China’s Middle East policy runs into problems
China’s rise to the rank of major world power has mostly been on its own terms. That is true considering this rise from an economic standpoint but it has also been true in the country’s foreign policy.
In recent years, however, especially in the Middle East, Beijing’s major source of crude oil, but also among the Muslim countries of Asia, China’s discombobulation has shown up in several incidents. Potentially, the most serious is the detention of an estimated 1 million Chinese Muslim Uighurs in re-education camps in the country’s north-western province of Xinjiang. That could be a black swan with serious consequences for China’s foreign policy.
The wall of Muslim silence is beginning to crack on the harsh repression of the Uighurs. Anti-Chinese feelings are rising in neighbouring Kazakhstan and Tajikistan, where the forced assimilation of Muslims across the border feeds feelings of guilt and helplessness.
Protests have occurred in Bangladesh and India while critical articles appeared in Pakistani media. As Germany and Sweden banned the deportation of Uighurs who have taken refuge there, the Trump administration is considering Xinjiang-related sanctions. Senior political figures in Malaysia have become the first in a Muslim country to condemn China’s policy. That puts pressure on Turkey (the Uighurs speak a Turkic-related language) and Saudi Arabia.
China has created its first foreign military base in Djibouti and its growing portfolio of Belt and Road Initiative (BRI) investments speaks of a growing military presence overseas. Chinese leaders might be comfortable with the idea of exporting their own model of the surveillance state to other autocrats but blowback could come from unexpected places.
As China builds and manages a port in Gwadar, Pakistan, it risks “inadvertently embarking on its own colonial adventure in Pakistan — the biggest recipient of its BRI investment and once the old East India Company’s old stamping ground,” said the Financial Times’ Jamil Anderlini.
He said Pakistan is “virtually a client state of China. Many within (Pakistan) worry openly on its reliance on Beijing, (which) is already turning it into a client state… It is easy to envisage a scenario in which militant attacks on Chinese property overwhelm the Pakistani military and China decides to openly deploy the People’s Liberation Army to protect its people and assets.”

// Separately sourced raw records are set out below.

(** Moves the buffer out of every [appendInt]. *)
Ltac appendInt_out :=
  repeat match goal with
         | |- context [time.appendInt ?b ?x ?w] =>
             lazymatch b with
             | [] => fail
             | _ => rewrite (appendInt_app b x w)
             end
         end.

Lemma appendZone_app (b : list ascii) (off : Z) :
  time.appendZone b off = b ++ time.appendZone [] off.
Proof.
  unfold time.appendZone. destruct (off =? 0); [reflexivity |].
  destruct (Z.quot off 60 <? 0); cbn [app]; appendInt_out;
    now rewrite <- !app_assoc.
Qed.

(** The bytes of a number are digits and, at most, a sign. *)
Lemma utod_digits (fuel : nat) :
  forall u, forallb time.isDigit (time.utod fuel u) = true.
Proof.
  induction fuel as [| fuel IH]; intros u; cbn [time.utod]; [reflexivity |].
  rewrite forallb_app. cbn [forallb].
  rewrite isDigit_digit by (apply Z.mod_pos_bound; lia).
  destruct (u <? 10); [reflexivity | now rewrite IH].
Qed.

Lemma appendInt_has_byte (c : ascii) (x : Z) (w : nat) :
  time.isDigit c = false -> c <> "-"%char ->
  has_byte c (string_of_list_ascii (time.appendInt [] x w)) = false.
Proof.
  intros Hc Hsign.
  assert (Hd : forall l, forallb time.isDigit l = true ->
                         has_byte c (string_of_list_ascii l) = false).
  { induction l as [| a l IH]; cbn; [reflexivity |].
    intros H. apply andb_true_iff in H as [Ha Hl]. rewrite (IH Hl).
    destruct (Ascii.eqb a c) eqn:E; [| reflexivity].
    apply Ascii.eqb_eq in E. subst a. congruence. }
  assert (Hz : forall n, forallb time.isDigit (repeat "0"%char n) = true).
  { induction n; cbn; [reflexivity | assumption]. }
  assert (Hds : has_byte c
                  (string_of_list_ascii
                     (repeat "0"%char (w - List.length (time.utod 20 (Z.abs x))) ++
                      time.utod 20 (Z.abs x))) = false).
  { apply Hd. rewrite forallb_app, Hz, utod_digits. reflexivity. }
  unfold time.appendInt.
  destruct (x <? 0); cbn [app string_of_list_ascii has_byte]; [| exact Hds].
  rewrite Hds, orb_false_r. apply Ascii.eqb_neq. congruence.
Qed.




End Layout.

(** ** Time encoders *)

(** The layout of the package renders every valid time as
    [YYYY-MM-DDTHH:mm:ss.sss] and the zone. *)
Lemma Format_rfc3339millis (t : time.Time) :
  time.valid t ->
  time.Format t rfc3339millis =
  fixed_format t (string_of_list_ascii (time.appendInt [] (time.Year t) 4))
                 (string_of_list_ascii (time.appendZone [] (time.offset t))).
Proof.
  intros Hv. unfold time.Format, time.AppendFormat.
  rewrite chunks_rfc3339millis. cbn [fold_left time.appendStd].
  destruct (Month_Day_range t) as [Hm Hd].
  pose proof (Hour_range t) as Hh. pose proof (Minute_range t) as Hmi.
  pose proof (Second_range t) as Hs.
  rewrite appendZone_app, (appendNano_fixed _ _ Hv).
  rewrite (appendInt_fixed _ (time.Second t) 2)
    by (try change (10 ^ Z.of_nat 2) with 100; lia).
  rewrite (appendInt_fixed _ (time.Minute t) 2)
    by (try change (10 ^ Z.of_nat 2) with 100; lia).
  rewrite (appendInt_fixed _ (time.Hour t) 2)
    by (try change (10 ^ Z.of_nat 2) with 100; lia).
  rewrite (appendInt_fixed _ (time.Day t) 2)
    by (try change (10 ^ Z.of_nat 2) with 100; lia).
  rewrite (appendInt_fixed _ (time.Month t) 2)
    by (try change (10 ^ Z.of_nat 2) with 100; lia).
  cbn [app]. rewrite <- !app_assoc. cbn [app].
  unfold fixed_format, decimal.
  repeat (rewrite ?string_of_list_ascii_app; cbn [string_of_list_ascii append]).
  reflexivity.
Qed.

Lemma wrap64_in_range (x : Z) :
  -9223372036854775808 <= x < 9223372036854775808 -> time.wrap64 x = x.
Proof. intros H. unfold time.wrap64. rewrite Z.mod_small; lia. Qed.

(** Within the range of [int64], [UnixNano] is the count of nanoseconds
    since the epoch. *)
Lemma UnixNano_in_range (t : time.Time) :
  -9223372036854775808 <= time.unixSec t * 1000000000 + time.nsec t
     < 9223372036854775808 ->
  time.UnixNano t = time.unixSec t * 1000000000 + time.nsec t.
Proof. apply wrap64_in_range. Qed.
(** X9. What makes the seasonal forecaster skip a brand.  A frame of at
    least 3 usable rows always splits into at least 2 training rows and a
    holdout that is not empty, so the guards on the sizes of the two parts
    never fire: the iteration of a brand ends in [continue] exactly when
    fewer than 3 usable rows are left or a cell of the training rows is
    missing; a brand that is forecast has at least 3 usable rows and no
    missing cell in its training rows. *)
Theorem X9_seasonal_skip_reasons
    (Model : Type) (fit_params : list string -> list DatedRow -> Model)
    (predict_row : Model -> DatedRow -> num * (num * num))
    (L : Metrics) (cols : list string) (brand : string) (brand_rows : list Row) :
  let prophet_df := Seasonal.prophet_frame cols brand_rows in
  let train := fst (split_80_20 prophet_df) in
  let test := snd (split_80_20 prophet_df) in
  let run := Seasonal.forecast_brand fit_params predict_row L cols brand brand_rows in
  ((3 <= List.length prophet_df)%nat -> (2 <= List.length train)%nat /\ test <> [])
  /\ (run = Ok Skipped
      <-> (List.length prophet_df < 3)%nat \/ Seasonal.any_null train = true)
  /\ (forall m f, run = Ok (Produced m f) ->
        (3 <= List.length prophet_df)%nat /\ Seasonal.any_null train = false).
Proof.
  intros prophet_df train test run.
  assert (Hsizes : (3 <= List.length prophet_df)%nat ->
                   (2 <= List.length train)%nat /\ test <> []).
  { intros H3. destruct (split_sizes prophet_df) as [Htr Hte].
    fold train in Htr. fold test in Hte. split.
    - rewrite Htr. now apply train_size_ge_2.
    - intros E. rewrite E in Hte. simpl in Hte.
      pose proof (train_size_lt (List.length prophet_df)). lia. }
  split; [exact Hsizes|]. split; [split|].
  - intros H. unfold run, Seasonal.forecast_brand in H.
    fold prophet_df in H. fold train in H. fold test in H.
    apply if_skip_cases in H. destruct H as [G1|[G1 H]];
      [left; now apply Nat.ltb_lt in G1|].
    apply Nat.ltb_ge in G1. destruct (Hsizes G1) as [Htr Hte].
    apply if_skip_cases in H. destruct H as [G2|[G2 H]].
    + apply orb_true_iff in G2. destruct G2 as [G2|G2]; [|now right].
      apply Nat.ltb_lt in G2. lia.
    + exfalso. apply empty_skip_cases in H.
      destruct H as [H|(x & t & _ & H)]; [contradiction|].
      bind_ok H model E. bind_ok H scores E0. bind_ok H f' E1.
      now apply Produced_not_Skipped in H.
  - intros H. unfold run. apply seasonal_skips.
    unfold seasonal_skip_condition. fold prophet_df. fold train.
    destruct H as [H|H]; [now left|right; right; now left].
  - intros m f H. unfold run, Seasonal.forecast_brand in H.
    fold prophet_df in H. fold train in H. fold test in H.
    apply if_skip_inv in H. destruct H as [G1 H].
    apply if_skip_inv in H. destruct H as [G2 _].
    apply Nat.ltb_ge in G1. apply orb_false_iff in G2. tauto.
Qed.

(* ===================================================================== *)
(** * The sequence forecaster: the skip guards *)
(* ===================================================================== *)

Lemma fit_transform_Ok_bounded X fitted :
  scaler_fit_transform X = Ok fitted -> existsb (existsb isinf) X = false.
Proof.
  intros E. destruct (existsb (existsb isinf) X) eqn:H; [|reflexivity].
  unfold scaler_fit_transform, scaler_fit, check_array in E. rewrite H in E.
  discriminate E.
Qed.

Lemma fit_transform_unbounded X :
  existsb (existsb isinf) X = true ->
  scaler_fit_transform X
  = Raise (ValueError "Input contains infinity or a value too large.").
Proof.
  intros H. unfold scaler_fit_transform, scaler_fit, check_array. now rewrite H.
Qed.

Lemma holdout_sizes k :
  (20 <= k)%nat -> (16 <= train_size_of k)%nat /\ (4 <= k - train_size_of k)%nat.
Proof.
  intros H. unfold train_size_of. split.
  - apply Nat.div_le_lower_bound; lia.
  - pose proof (Nat.Div0.mul_div_le (k * 8) 10). lia.
Qed.

(** X10. What the sequence forecaster does with a brand of [n] distinct
    dates.  Its iteration ends in [continue] exactly when [n < 8], or
    [n < 27] and no feature value is infinite; with [n >= 8] and an
    infinite feature value it raises the scaler's exception; and a brand
    that is forecast has at least 27 dates and no infinite feature value,
    at least 16 training samples and at least 4 holdout samples. *)
Theorem X10_sequence_skip_reasons
    (Net : Type) (train_net : nat -> list matrix -> list num -> Net)
    (forward : Net -> matrix -> num) (L : Metrics)
    (cols : list string) (brand : string) (brand_rows : list Row) :
  let n := List.length (Lstm.brand_frame cols brand_rows) in
  let run := Lstm.forecast_brand train_net forward L cols brand brand_rows in
  n = List.length (unique_sorted Z.compare (map Date brand_rows))
  /\ (run = Ok Skipped
      <-> (n < 8)%nat \/ ((n < 27)%nat /\ lstm_features_bounded cols brand_rows))
  /\ ((8 <= n)%nat -> ~ lstm_features_bounded cols brand_rows ->
      run = Raise (ValueError "Input contains infinity or a value too large."))
  /\ (forall m f, run = Ok (Produced m f) ->
        (27 <= n)%nat /\ lstm_features_bounded cols brand_rows
        /\ (16 <= train_size_of (n - 7))%nat
        /\ (4 <= n - 7 - train_size_of (n - 7))%nat).
Proof.
  intros n run.
  assert (Hsamples : forall fitted,
            scaler_fit_transform
              (Lstm.feature_array (Lstm.features (map fst (Lstm.agg_dict cols)))
                                  (Lstm.brand_frame cols brand_rows)) = Ok fitted ->
            List.length (map fst (Lstm.samples (snd fitted))) = (n - 7)%nat).
  { intros fitted E. rewrite length_map. unfold Lstm.samples.
    rewrite length_map, length_seq, (fit_transform_length _ _ E).
    unfold Lstm.feature_array. now rewrite length_map. }
  split; [|split; [split|split]].
  - unfold n, Lstm.brand_frame. rewrite <- (length_map ds), aggregate_by_date_ds.
    reflexivity.
  - intros H. unfold run, Lstm.forecast_brand in H.
    apply if_skip_cases in H. destruct H as [G1|[G1 H]].
    { left. apply Nat.ltb_lt in G1. unfold Lstm.seq_length in G1. fold n in G1. lia. }
    apply Nat.ltb_ge in G1. unfold Lstm.seq_length in G1. fold n in G1.
    bind_ok H fitted E.
    apply if_skip_cases in H. destruct H as [G2|[G2 H]].
    + right. apply Nat.ltb_lt in G2. rewrite (Hsamples fitted E) in G2.
      split; [lia|]. exact (fit_transform_Ok_bounded _ _ E).
    + exfalso. bind_ok H scores E0. bind_ok H f' E1.
      now apply Produced_not_Skipped in H.
  - intros H. unfold run. apply lstm_skips.
    unfold lstm_too_short, lstm_few_samples, Lstm.seq_length. fold n.
    destruct H as [H|[H Hb]]; [left; lia|].
    destruct (Nat.lt_ge_cases n 8) as [H8|H8]; [left; lia|right; split; [lia|exact Hb]].
  - intros H8 Hinf. unfold run, Lstm.forecast_brand.
    assert (G1 : (n <? Lstm.seq_length + 1)%nat = false)
      by (apply Nat.ltb_ge; unfold Lstm.seq_length; lia).
    fold n. rewrite G1.
    unfold lstm_features_bounded in Hinf. apply not_false_is_true in Hinf.
    rewrite (fit_transform_unbounded _ Hinf). reflexivity.
  - intros m f H.
    destruct (lstm_brand_produced _ train_net forward L cols brand brand_rows m f H)
      as (_ & _ & _ & Hn).
    unfold Lstm.seq_length in Hn. fold n in Hn.
    unfold run, Lstm.forecast_brand in H.
    apply if_skip_inv in H. destruct H as [_ H]. bind_ok H fitted E.
    split; [lia|]. split; [exact (fit_transform_Ok_bounded _ _ E)|].
    apply holdout_sizes. lia.
Qed.

(* ===================================================================== *)
(** * The sequence forecaster: back to sales units *)
(* ===================================================================== *)

Lemma scaler_fit_head X sc :
  scaler_fit X = Ok sc -> (0 < n_features X)%nat ->
  exists rest,
    combine (scale_ sc) (min_ sc)
    = (column_scale (mcolumn 0 X), column_min (mcolumn 0 X)) :: rest.
Proof.
  intros Hfit Hn.
  assert (Hc : check_array X = Ok tt).
  { unfold scaler_fit in Hfit. destruct (check_array X) as [[]|e]; [reflexivity|].
    discriminate Hfit. }
  destruct (scaler_fit_params X Hc) as (sc' & Hfit' & Hpar).
  rewrite Hfit in Hfit'. apply Ok_inj in Hfit'. subst sc'.
  rewrite Hpar. destruct (n_features X) as [|k]; [lia|].
  cbn [seq map]. eauto.
Qed.

Lemma inverse_transform_rows sc X inv :
  scaler_inverse_transform sc X = Ok inv -> inv = map (inverse_row sc) X.
Proof.
  unfold scaler_inverse_transform. destruct (check_array X) as [[]|e]; simpl;
    [|discriminate].
  intros H. apply Ok_inj in H. now subst inv.
Qed.

Lemma inverse_row_head sc s0 m0 rest p row :
  combine (scale_ sc) (min_ sc) = (s0, m0) :: rest ->
  nth 0 (inverse_row sc (p :: row)) NaN = unscale_cell p (s0, m0).
Proof. intros H. unfold inverse_row. rewrite H. reflexivity. Qed.

(** The first column of the inverse transform of the stacked matrix: the
    first cells of [future_scaled] through the parameters of column 0. *)
Lemma future_sales_values sc s0 m0 rest (future_scaled repeated : matrix) inv :
  combine (scale_ sc) (min_ sc) = (s0, m0) :: rest ->
  List.length future_scaled = List.length repeated ->
  scaler_inverse_transform sc
    (map (fun fr => nth 0 (fst fr) NaN :: snd fr) (combine future_scaled repeated))
  = Ok inv ->
  map (fun row => nth 0 row NaN) inv
  = map (fun p => unscale_cell p (s0, m0))
        (map (fun row => nth 0 row NaN) future_scaled).
Proof.
  intros Hhead Hlen Hinv. apply inverse_transform_rows in Hinv. subst inv.
  rewrite !map_map.
  rewrite (map_ext _ (fun fr => unscale_cell (nth 0 (fst fr) NaN) (s0, m0)))
    by (intros [r f]; apply (inverse_row_head sc _ _ rest); exact Hhead).
  rewrite <- (map_map fst (fun r => unscale_cell (nth 0 r NaN) (s0, m0))).
  now rewrite combine_fst.
Qed.

Lemma forecast_rows_values brand (dates : list Z) (values : list num) :
  List.length dates = List.length values ->
  map fc_Predicted_Sales
      (map (fun dv => {| fc_Date := fst dv; fc_Brand := brand;
                         fc_Predicted_Sales := snd dv; fc_bounds := None |})
           (combine dates values))
  = values.
Proof.
  intros H. rewrite map_map. rewrite (map_ext _ snd) by reflexivity.
  now apply combine_snd.
Qed.

(** The value that the inverse transform gives to a finite scaled value of
    a column with finite minimum and maximum. *)
Lemma unscale_value col mn mx p :
  nanmin col = Fin mn -> nanmax col = Fin mx ->
  exists v,
    unscale_cell (Fin p) (column_scale col, column_min col) = Fin v
    /\ (v == p * (if Qle_bool (10 * float_eps) (mx - mn) then mx - mn else 1) + mn)%Q.
Proof.
  intros Hmn Hmx. unfold column_min, column_scale. rewrite Hmn, Hmx.
  change (nsub (Fin mx) (Fin mn)) with (Fin (mx - mn)).
  destruct (handle_zeros_positive (mx - mn)) as (r & Hr & Hpos).
  assert (Er : r = if Qle_bool (10 * float_eps) (mx - mn) then (mx - mn)%Q else 1%Q).
  { unfold handle_zeros_in_scale in Hr.
    destruct (Qle_bool (10 * float_eps) (mx - mn)); now inversion Hr. }
  rewrite <- Er. rewrite Hr.
  assert (Hr0 : ~ (r == 0)%Q) by (intros E; rewrite E in Hpos; discriminate).
  assert (Hs0 : ~ (1 / r == 0)%Q).
  { intros E. assert (H1 : (r * (1 / r) == 1)%Q) by (field; exact Hr0).
    rewrite E, Qmult_0_r in H1. discriminate. }
  assert (Es : ndiv (Fin 1) (Fin r) = Fin (1 / r))
    by (unfold ndiv; now rewrite (Qeq_bool_nonzero r Hr0)).
  rewrite !Es. unfold unscale_cell. cbn [fst snd nmul nsub nopp nadd].
  unfold ndiv. rewrite (Qeq_bool_nonzero _ Hs0).
  eexists. split; [reflexivity|]. field. exact Hr0.
Qed.

Lemma forecast_future_values
    (Net : Type) (forward : Net -> matrix -> num)
    (brand : string) (brand_df : list DatedRow) (X0 : matrix)
    (scaler : MinMaxScaler) (scaled : matrix) (model : Net)
    (rows : list ForecastRow) s0 m0 rest :
  combine (scale_ scaler) (min_ scaler) = (s0, m0) :: rest ->
  Lstm.forecast_future forward brand brand_df X0 scaler scaled model = Ok rows ->
  map fc_Predicted_Sales rows
  = map (fun p => unscale_cell p (s0, m0))
        (map (fun row => nth 0 row NaN)
             (Lstm.rs_future_scaled (Lstm.rollout forward model 30 scaled))).
Proof.
  unfold Lstm.forecast_future. intros Hhead H.
  pose proof (rollout_length Net forward model 30 scaled) as Hlen.
  bind_ok H inv Einv.
  apply Ok_inj in H. subst rows.
  assert (Hrep : List.length
                   (Lstm.rs_future_scaled (Lstm.rollout forward model 30 scaled))
                 = List.length (repeat (tl (last X0 [])) 30))
    by (rewrite repeat_length; exact Hlen).
  rewrite forecast_rows_values.
  - exact (future_sales_values scaler _ _ rest _ _ inv Hhead Hrep Einv).
  - rewrite date_range_length, length_map.
    rewrite (inverse_transform_length _ _ _ Einv), length_map, length_combine.
    rewrite Hlen, repeat_length. reflexivity.
Qed.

China knows that an economically driven approach is no magic wand. In 2011-12, China had to rescue 35,000 of its citizens from Libya and its establishing parallel relations with the opposition National Council did not save it being identified with the old regime. That evacuation was the first of similar ones in Syria, Iraq and Yemen. Chinese workers have been kidnapped in South Sudan and the Sinai.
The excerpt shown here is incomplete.